ABOUT THIS TASK: Please return the lines of the data that contain "else".

INFORMATION SUPPLIED:
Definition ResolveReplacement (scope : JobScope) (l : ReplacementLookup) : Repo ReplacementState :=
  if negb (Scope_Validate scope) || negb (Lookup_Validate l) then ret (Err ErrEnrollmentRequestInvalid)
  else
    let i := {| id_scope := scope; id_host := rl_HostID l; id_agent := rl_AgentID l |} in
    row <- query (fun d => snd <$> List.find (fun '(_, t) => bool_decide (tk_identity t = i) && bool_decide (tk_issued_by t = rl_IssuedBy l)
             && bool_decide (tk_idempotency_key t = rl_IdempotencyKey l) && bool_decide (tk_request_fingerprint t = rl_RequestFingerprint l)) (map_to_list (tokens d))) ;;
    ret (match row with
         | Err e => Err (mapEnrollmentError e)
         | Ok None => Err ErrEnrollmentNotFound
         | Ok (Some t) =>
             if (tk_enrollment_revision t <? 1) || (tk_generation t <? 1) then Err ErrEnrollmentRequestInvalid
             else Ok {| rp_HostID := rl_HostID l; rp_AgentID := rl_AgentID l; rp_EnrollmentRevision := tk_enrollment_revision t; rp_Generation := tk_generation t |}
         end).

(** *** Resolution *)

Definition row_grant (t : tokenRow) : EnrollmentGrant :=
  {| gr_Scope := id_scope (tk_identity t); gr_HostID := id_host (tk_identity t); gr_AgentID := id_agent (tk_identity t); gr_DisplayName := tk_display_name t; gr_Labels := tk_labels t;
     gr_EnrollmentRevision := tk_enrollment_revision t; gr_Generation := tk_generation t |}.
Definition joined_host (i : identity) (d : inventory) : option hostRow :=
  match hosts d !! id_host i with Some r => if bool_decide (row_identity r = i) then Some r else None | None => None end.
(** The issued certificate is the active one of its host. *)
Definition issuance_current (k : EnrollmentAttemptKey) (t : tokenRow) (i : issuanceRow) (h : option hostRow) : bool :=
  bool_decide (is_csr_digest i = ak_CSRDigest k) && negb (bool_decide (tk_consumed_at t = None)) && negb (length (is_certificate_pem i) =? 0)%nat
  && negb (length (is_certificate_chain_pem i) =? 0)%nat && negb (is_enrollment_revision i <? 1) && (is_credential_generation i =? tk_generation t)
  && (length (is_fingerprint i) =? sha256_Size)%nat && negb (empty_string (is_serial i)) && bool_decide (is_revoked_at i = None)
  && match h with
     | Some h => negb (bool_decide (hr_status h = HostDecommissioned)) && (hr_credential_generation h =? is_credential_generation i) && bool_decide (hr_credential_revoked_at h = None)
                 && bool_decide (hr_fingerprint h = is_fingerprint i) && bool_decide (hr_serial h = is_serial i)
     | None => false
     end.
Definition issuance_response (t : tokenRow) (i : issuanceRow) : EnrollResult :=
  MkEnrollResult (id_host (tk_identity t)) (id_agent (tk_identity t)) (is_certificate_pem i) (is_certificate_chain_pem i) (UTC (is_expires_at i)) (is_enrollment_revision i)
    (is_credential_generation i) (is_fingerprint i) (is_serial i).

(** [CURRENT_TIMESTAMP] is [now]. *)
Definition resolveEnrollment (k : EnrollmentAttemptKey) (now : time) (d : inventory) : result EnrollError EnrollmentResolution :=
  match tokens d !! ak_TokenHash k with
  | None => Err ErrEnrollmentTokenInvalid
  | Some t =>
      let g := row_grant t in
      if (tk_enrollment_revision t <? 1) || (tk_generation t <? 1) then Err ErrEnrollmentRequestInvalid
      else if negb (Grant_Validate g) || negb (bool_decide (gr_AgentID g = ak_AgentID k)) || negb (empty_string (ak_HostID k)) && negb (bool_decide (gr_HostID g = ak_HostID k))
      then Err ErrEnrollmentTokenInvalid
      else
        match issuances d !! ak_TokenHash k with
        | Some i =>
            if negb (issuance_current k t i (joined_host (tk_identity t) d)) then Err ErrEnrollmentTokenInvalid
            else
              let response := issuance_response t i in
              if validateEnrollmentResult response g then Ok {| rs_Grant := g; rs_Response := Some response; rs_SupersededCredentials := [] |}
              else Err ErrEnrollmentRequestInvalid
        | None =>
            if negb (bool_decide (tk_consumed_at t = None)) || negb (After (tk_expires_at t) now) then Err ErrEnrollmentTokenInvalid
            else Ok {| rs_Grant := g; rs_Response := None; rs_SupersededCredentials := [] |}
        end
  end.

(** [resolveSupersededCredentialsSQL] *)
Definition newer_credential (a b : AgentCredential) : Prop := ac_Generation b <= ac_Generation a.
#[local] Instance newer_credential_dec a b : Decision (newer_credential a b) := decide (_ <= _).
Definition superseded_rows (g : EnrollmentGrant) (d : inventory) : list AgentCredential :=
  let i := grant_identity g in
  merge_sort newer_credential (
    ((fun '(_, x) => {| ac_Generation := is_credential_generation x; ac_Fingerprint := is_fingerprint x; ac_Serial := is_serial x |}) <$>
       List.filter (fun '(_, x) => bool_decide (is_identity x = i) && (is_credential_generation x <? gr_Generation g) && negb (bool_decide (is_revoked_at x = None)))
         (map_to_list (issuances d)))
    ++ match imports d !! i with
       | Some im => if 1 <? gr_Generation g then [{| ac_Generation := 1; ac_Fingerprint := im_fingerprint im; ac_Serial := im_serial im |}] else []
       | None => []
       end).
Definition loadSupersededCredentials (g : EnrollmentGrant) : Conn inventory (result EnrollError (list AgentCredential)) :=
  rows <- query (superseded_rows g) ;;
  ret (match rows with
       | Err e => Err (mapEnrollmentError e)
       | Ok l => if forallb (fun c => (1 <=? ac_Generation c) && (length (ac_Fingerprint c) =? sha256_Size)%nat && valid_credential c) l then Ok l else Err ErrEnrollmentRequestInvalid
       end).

ANSWER TO THIS PROBLEM:
  else
             else Ok {| rp_HostID := rl_HostID l; rp_AgentID := rl_AgentID l; rp_EnrollmentRevision := tk_enrollment_revision t; rp_Generation := tk_generation t |}
  match hosts d !! id_host i with Some r => if bool_decide (row_identity r = i) then Some r else None | None => None end.
      else if negb (Grant_Validate g) || negb (bool_decide (gr_AgentID g = ak_AgentID k)) || negb (empty_string (ak_HostID k)) && negb (bool_decide (gr_HostID g = ak_HostID k))
      else
            else
              else Err ErrEnrollmentRequestInvalid
            else Ok {| rs_Grant := g; rs_Response := None; rs_SupersededCredentials := [] |}
       | Some im => if 1 <? gr_Generation g then [{| ac_Generation := 1; ac_Fingerprint := im_fingerprint im; ac_Serial := im_serial im |}] else []
       | Ok l => if forallb (fun c => (1 <=? ac_Generation c) && (length (ac_Fingerprint c) =? sha256_Size)%nat && valid_credential c) l then Ok l else Err ErrEnrollmentRequestInvalid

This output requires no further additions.